Segment Start: Material provided
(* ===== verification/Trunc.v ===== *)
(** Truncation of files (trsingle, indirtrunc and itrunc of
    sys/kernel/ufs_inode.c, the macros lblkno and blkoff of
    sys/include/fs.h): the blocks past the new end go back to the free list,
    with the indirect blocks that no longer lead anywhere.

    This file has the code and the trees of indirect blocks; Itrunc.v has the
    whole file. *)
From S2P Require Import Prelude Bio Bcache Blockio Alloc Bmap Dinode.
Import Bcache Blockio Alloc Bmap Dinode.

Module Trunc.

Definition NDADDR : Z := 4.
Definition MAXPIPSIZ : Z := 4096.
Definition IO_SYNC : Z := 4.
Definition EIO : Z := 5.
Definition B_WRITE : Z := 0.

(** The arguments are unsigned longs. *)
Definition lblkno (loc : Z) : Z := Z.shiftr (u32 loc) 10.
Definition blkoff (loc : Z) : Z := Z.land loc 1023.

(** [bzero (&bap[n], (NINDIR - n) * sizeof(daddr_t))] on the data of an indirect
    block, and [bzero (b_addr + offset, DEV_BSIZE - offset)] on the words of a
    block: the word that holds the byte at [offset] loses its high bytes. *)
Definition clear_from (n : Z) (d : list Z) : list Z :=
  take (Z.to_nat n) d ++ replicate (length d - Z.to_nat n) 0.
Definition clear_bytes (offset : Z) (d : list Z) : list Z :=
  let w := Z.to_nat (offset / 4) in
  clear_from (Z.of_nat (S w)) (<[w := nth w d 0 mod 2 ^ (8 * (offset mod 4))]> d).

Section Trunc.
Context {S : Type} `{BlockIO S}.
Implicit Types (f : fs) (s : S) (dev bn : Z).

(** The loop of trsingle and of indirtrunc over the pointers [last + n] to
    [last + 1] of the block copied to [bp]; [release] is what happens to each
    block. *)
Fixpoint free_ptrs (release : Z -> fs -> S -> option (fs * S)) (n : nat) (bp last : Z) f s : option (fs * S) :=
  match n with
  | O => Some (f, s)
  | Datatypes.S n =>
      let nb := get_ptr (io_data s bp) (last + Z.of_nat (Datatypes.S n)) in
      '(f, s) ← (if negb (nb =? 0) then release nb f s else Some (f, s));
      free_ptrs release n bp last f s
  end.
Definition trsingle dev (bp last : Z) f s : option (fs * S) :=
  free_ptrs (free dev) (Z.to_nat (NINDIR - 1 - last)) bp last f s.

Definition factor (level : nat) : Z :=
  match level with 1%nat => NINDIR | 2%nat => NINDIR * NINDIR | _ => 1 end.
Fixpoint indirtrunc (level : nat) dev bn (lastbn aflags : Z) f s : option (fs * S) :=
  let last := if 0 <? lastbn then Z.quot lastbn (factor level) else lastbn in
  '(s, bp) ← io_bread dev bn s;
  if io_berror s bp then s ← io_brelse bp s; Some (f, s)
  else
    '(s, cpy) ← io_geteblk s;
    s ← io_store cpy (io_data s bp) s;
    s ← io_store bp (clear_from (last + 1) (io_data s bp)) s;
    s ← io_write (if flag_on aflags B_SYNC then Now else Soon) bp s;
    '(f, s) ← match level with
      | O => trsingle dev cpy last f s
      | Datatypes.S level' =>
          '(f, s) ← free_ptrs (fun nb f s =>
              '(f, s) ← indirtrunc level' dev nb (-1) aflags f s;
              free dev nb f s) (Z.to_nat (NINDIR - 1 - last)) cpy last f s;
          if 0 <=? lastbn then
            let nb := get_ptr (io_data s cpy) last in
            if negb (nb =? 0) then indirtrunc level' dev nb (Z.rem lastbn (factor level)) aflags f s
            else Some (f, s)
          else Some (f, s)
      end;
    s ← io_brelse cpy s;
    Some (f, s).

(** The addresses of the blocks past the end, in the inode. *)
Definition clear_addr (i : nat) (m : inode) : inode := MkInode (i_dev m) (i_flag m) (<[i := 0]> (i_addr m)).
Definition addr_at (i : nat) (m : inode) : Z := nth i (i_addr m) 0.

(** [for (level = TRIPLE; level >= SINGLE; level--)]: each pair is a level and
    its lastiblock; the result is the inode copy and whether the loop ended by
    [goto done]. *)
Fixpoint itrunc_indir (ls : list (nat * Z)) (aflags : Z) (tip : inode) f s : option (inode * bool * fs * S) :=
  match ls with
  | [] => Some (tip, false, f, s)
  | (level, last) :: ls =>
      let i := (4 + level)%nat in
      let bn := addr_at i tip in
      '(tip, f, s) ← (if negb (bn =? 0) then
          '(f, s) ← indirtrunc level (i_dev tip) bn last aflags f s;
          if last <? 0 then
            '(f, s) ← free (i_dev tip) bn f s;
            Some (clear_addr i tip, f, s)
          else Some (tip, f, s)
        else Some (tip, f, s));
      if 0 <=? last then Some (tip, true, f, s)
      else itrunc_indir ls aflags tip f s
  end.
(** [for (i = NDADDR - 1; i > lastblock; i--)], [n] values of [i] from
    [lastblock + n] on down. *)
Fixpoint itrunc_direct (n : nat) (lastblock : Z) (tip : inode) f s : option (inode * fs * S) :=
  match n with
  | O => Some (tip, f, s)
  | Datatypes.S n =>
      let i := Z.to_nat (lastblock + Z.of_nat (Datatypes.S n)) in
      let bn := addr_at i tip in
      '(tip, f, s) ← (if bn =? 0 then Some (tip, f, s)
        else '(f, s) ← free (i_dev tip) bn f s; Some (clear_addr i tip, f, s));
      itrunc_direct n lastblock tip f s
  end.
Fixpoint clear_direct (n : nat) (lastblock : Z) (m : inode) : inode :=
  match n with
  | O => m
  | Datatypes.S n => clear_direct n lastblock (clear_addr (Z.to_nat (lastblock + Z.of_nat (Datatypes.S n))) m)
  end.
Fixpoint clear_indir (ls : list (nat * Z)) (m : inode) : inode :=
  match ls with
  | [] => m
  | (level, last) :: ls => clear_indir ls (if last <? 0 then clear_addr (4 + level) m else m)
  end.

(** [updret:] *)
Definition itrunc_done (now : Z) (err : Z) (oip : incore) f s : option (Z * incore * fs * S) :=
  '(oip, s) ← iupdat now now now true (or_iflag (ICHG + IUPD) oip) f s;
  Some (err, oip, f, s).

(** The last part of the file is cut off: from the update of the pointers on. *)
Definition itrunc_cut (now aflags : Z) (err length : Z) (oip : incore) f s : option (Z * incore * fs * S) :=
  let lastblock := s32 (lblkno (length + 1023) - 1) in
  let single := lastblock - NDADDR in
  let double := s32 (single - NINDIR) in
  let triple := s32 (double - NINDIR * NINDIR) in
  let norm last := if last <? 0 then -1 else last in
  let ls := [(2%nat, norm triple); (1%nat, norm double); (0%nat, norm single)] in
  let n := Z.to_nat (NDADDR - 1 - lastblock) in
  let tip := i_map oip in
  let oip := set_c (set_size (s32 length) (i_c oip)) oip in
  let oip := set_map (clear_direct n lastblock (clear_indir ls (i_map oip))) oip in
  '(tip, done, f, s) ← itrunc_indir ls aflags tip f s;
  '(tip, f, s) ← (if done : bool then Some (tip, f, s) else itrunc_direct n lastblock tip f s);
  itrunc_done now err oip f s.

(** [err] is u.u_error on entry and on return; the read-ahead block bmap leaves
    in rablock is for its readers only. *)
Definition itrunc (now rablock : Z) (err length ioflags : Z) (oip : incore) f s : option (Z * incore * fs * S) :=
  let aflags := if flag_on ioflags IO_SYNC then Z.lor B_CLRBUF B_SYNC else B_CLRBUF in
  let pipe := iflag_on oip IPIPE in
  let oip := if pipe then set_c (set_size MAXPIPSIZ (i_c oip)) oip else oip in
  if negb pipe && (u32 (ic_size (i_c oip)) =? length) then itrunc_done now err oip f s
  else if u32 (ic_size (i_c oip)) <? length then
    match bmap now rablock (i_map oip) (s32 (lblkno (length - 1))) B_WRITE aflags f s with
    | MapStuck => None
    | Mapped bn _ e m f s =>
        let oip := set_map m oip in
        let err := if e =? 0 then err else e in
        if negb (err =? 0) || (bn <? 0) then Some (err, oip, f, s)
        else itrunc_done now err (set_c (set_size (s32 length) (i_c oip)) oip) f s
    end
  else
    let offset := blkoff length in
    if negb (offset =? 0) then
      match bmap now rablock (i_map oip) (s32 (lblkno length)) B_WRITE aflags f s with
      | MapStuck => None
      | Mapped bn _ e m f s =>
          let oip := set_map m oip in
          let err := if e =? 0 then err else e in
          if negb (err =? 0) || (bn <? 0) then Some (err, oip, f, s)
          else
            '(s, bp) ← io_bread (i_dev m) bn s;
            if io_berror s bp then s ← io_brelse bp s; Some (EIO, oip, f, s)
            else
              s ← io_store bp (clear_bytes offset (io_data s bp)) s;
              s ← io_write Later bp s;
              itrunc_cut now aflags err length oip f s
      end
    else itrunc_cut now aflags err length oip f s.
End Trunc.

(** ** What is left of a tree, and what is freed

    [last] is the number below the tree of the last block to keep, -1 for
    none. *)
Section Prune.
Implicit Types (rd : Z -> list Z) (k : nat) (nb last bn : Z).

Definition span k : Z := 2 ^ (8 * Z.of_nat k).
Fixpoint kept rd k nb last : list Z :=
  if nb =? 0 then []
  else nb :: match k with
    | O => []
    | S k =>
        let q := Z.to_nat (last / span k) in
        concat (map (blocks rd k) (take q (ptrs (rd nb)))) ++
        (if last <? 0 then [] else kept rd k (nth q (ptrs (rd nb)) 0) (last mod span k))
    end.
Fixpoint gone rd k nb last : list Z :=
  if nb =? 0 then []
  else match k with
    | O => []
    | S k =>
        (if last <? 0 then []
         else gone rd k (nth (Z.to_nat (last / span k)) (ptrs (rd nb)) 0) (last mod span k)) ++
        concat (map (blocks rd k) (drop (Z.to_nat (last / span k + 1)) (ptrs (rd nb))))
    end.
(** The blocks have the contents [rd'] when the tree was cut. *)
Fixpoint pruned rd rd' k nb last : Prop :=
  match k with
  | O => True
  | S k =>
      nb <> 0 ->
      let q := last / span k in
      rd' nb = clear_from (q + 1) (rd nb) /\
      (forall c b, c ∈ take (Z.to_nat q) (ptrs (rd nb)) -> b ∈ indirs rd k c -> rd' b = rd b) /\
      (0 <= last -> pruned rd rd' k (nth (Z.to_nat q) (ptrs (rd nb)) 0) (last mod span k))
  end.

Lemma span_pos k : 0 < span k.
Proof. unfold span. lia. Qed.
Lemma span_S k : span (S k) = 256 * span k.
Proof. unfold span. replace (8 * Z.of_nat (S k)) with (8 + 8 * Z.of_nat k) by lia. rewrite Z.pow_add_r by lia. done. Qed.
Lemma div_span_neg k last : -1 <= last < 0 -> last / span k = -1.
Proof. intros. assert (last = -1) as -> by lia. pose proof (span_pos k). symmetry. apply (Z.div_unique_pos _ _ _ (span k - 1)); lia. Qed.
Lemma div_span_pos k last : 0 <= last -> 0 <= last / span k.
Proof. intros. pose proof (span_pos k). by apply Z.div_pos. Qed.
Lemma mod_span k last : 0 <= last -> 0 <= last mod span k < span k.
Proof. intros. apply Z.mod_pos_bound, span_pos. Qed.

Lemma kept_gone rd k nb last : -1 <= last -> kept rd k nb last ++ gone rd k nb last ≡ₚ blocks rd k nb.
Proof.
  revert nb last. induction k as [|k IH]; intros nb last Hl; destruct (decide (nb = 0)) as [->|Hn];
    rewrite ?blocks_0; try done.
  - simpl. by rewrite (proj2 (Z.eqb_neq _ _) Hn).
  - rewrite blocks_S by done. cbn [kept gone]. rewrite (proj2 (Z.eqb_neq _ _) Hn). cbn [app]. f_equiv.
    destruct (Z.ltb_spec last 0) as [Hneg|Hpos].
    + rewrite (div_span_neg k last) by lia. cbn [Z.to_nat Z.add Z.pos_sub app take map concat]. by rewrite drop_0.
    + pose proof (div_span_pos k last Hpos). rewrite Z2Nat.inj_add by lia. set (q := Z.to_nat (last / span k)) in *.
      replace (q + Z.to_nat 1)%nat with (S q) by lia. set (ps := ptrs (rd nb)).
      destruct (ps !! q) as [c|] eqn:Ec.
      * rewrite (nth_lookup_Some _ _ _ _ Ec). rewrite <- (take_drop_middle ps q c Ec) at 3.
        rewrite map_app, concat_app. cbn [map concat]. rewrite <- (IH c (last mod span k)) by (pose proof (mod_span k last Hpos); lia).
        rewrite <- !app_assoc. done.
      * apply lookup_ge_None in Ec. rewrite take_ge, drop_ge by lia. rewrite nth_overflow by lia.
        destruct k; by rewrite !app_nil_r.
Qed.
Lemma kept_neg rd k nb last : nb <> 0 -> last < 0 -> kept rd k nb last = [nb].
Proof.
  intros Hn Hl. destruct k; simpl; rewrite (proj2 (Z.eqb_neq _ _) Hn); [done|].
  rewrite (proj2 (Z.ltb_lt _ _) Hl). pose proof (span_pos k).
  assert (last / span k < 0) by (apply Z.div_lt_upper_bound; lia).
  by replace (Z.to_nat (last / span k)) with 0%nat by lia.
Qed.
Segment End: Material provided
• _What to work on_:
Please show every line above that includes the word "apply".

• _Result for this exercise_:
Proof. intros. assert (last = -1) as -> by lia. pose proof (span_pos k). symmetry. apply (Z.div_unique_pos _ _ _ (span k - 1)); lia. Qed.
Proof. intros. pose proof (span_pos k). by apply Z.div_pos. Qed.
Proof. intros. apply Z.mod_pos_bound, span_pos. Qed.
      * apply lookup_ge_None in Ec. rewrite take_ge, drop_ge by lia. rewrite nth_overflow by lia.
  assert (last / span k < 0) by (apply Z.div_lt_upper_bound; lia).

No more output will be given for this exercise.